** Opening DATA FOR THIS EXERCISE block **

(** The calls already issued stay in the trace. *)
Lemma send_loop_trace_extends fuel :
  forall t w,
    exists l, trace (snd (send_loop fuel fd data flags t w)) = trace w ++ l.
Proof.
  induction fuel as [|fuel IH]; intros t w; cbn [send_loop];
    destruct (Nat.ltb t (size data));
    try (exists []; rewrite app_nil_r; reflexivity).
  unfold sys_send, syscall, bind. cbv beta.
  destruct (script w) as [|[v|e|d] rest];
    try (exists []; rewrite app_nil_r; reflexivity).
  - cbn.
    assert (Hpos : (Z.min (Z.of_N v) (Z.of_nat (size (substr_from data t))) <? 0)%Z
                   = false) by (apply Z.ltb_ge; lia).
    rewrite Hpos.
    match goal with
    | |- context [send_loop fuel fd data flags ?t' ?w'] =>
        destruct (IH t' w') as [l Hl]
    end.
    rewrite Hl. cbn. rewrite <- app_assoc. eexists. reflexivity.
  - cbn. rewrite min_failure. cbn.
    destruct ((e =? EAGAIN)%Z || (e =? EWOULDBLOCK)%Z); cbn.
    + match goal with
      | |- context [send_loop fuel fd data flags ?t' ?w'] =>
          destruct (IH t' w') as [l Hl]
      end.
      rewrite Hl. cbn. rewrite <- !app_assoc. eexists. reflexivity.
    + eexists. reflexivity.
Qed.

(** After a would-block answer the call sleeps, then goes on. *)
Lemma send_pauses w e rest :
  script w = Failure e :: rest ->
  e = EAGAIN \/ e = EWOULDBLOCK ->
  data <> "" ->
  exists l,
    trace (snd (send fd data flags w))
    = trace w ++ SysSend fd data flags :: SysSleep 1 :: l.
Proof.
  intros Hs He Hne. apply would_block_errno in He.
  unfold send, bind. cbn. rewrite Hs. cbn [List.length send_loop].
  assert (Hlt : Nat.ltb 0 (size data) = true).
  { destruct data; [congruence | reflexivity]. }
  rewrite Hlt. unfold sys_send, syscall, bind. cbv beta. rewrite Hs.
  cbn. rewrite min_failure. cbn. rewrite He. cbn.
  match goal with
  | |- context [send_loop ?f fd data flags ?t' ?w'] =>
      destruct (send_loop_trace_extends f t' w') as [l Hl]
  end.
  rewrite Hl. cbn. rewrite <- !app_assoc, substr_from_0. exists l.
  reflexivity.
Qed.

(** What a write takes of the rest of the buffer, and what it leaves. *)
Lemma take_then_rest (v t : nat) :
  take v (substr_from data t)
  +:+ substr_from data (t + Nat.min v (size data - t))
  = substr_from data t.
Proof.
  rewrite <- substr_from_add, <- size_substr_from, <- take_min.
  apply take_substr_from.
Qed.

Lemma accepted_bytes (v : N) (t : nat) :
  Z.to_nat (Z.min (Z.of_N v) (Z.of_nat (size data - t)))
  = Nat.min (N.to_nat v) (size data - t).
Proof. lia. Qed.
Lemma scan_raise file e files_ : forall new_files w,
  file ∈ files_ ->
  gen_public_wrappers_source to_source parse file (disk w) = Raise e ->
  exists e' w', scan to_source parse files_ new_files w = (Raise e', w')
                ∧ disk w' = disk w.
Proof.
  induction files_ as [|file0 files_ IH]; intros new_files w Hin Hgen;
    [by apply elem_of_nil in Hin|].
  cbn [scan].
  change (disk (print ("Scanning: " +:+ path file0) w)) with (disk w).
  pose proof (gen_public_wrappers_source_not_stuck file0 (disk w)).
  destruct (gen_public_wrappers_source to_source parse file0 (disk w))
    as [s|e0|] eqn:Hgen0; [|by eauto|done].
  apply elem_of_cons in Hin as [->|Hin]; [congruence|].
  destruct (Path.split (path file0)) as [dirname basename].
  destruct (IH (dict_set new_files (Path.join dirname (PREFIX +:+ basename)) s)
              (print ("Scanning: " +:+ path file0) w) Hin Hgen)
    as (e' & w' & Hscan & Hd).
  eauto.
Qed.

(** In either mode an exception of the generator ends [process] before
    anything is written. *)
Lemma process_raise file e files_ do_test w :
  file ∈ files_ ->
  gen_public_wrappers_source to_source parse file (disk w) = Raise e ->
  exists e' w', process to_source parse files_ do_test w = (Raised e', w')
                ∧ disk w' = disk w.
Proof.
  intros Hin Hgen.
  destruct (scan_raise file e files_ [] w Hin Hgen) as (e' & w' & Hscan & Hd).
  unfold process. rewrite Hscan. eauto.
Qed.

Lemma marked_check_aborts file files_ do_test w text t l n e :
  file ∈ files_ -> disk w !! path file = Some text -> parse text = Some t ->
  node_at t l = Some n -> marked n = true ->
  wrapper to_source file n = Raise e ->
  exists e' w', process to_source parse files_ do_test w = (Raised e', w')
                ∧ disk w' = disk w.
Proof.
  intros Hin Hfs Hparse Hn Hmk Hw.
  destruct (gen_public_wrappers_source_raise file _ _ _ _ _ _ Hfs Hparse Hn Hmk Hw)
    as [e' He'].
  by eapply process_raise.
Qed.

End Abort.

(** ** The function after the loop is through with it *)

Lemma strip_function σ m b nm a body decs r :
  strip m (FunctionDef b nm a body decs r) σ m
  = Some (OFunctionDef
            (Function b nm (m ++ [0]) (items_at m 1 (docstring_only body)) [] r)).
Proof. cbn [strip]. apply upd_eq. Qed.

Lemma strip_arguments σ m b nm a body decs r :
  strip m (FunctionDef b nm a body decs r) σ (m ++ [0])
  = Some (OArguments (without_receiver a)).
Proof.
  cbn [strip]. rewrite !(upd_ne _ m) by (by apply app_ne_self). apply upd_eq.
Qed.

Lemma reify_strip σ m b nm a body decs r :
  agree σ m (TNode (FunctionDef b nm a body decs r)) ->
  reify 2 (strip m (FunctionDef b nm a body decs r) σ) (Ref m)
  = Some (FunctionDef b nm (without_receiver a) (docstring_only body) [] r).
Proof.
  intros Hag.
  rewrite (reify_function 1 _ m _ _ (strip_function σ m b nm a body decs r)
             (strip_arguments σ m b nm a body decs r)).
  cbn [f_async f_name f_args f_body f_decorator_list f_returns].
  rewrite reify_docstring; [done|].
  destruct body as [|c body]; [done|].
  rewrite strip_frame.
  - apply (agree_here σ (m ++ [1]) (TNode c)). by eapply agree_child.
  - by apply app_ne_self.
  - intros H. by apply app_inv_head in H.
Qed.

** Closing DATA FOR THIS EXERCISE block **

> _WHAT YOU WILL DO_
When a line above contains the string "forall", copy that line.

> _REPLY TO THE TASK_
  forall t w,
Lemma scan_raise file e files_ : forall new_files w,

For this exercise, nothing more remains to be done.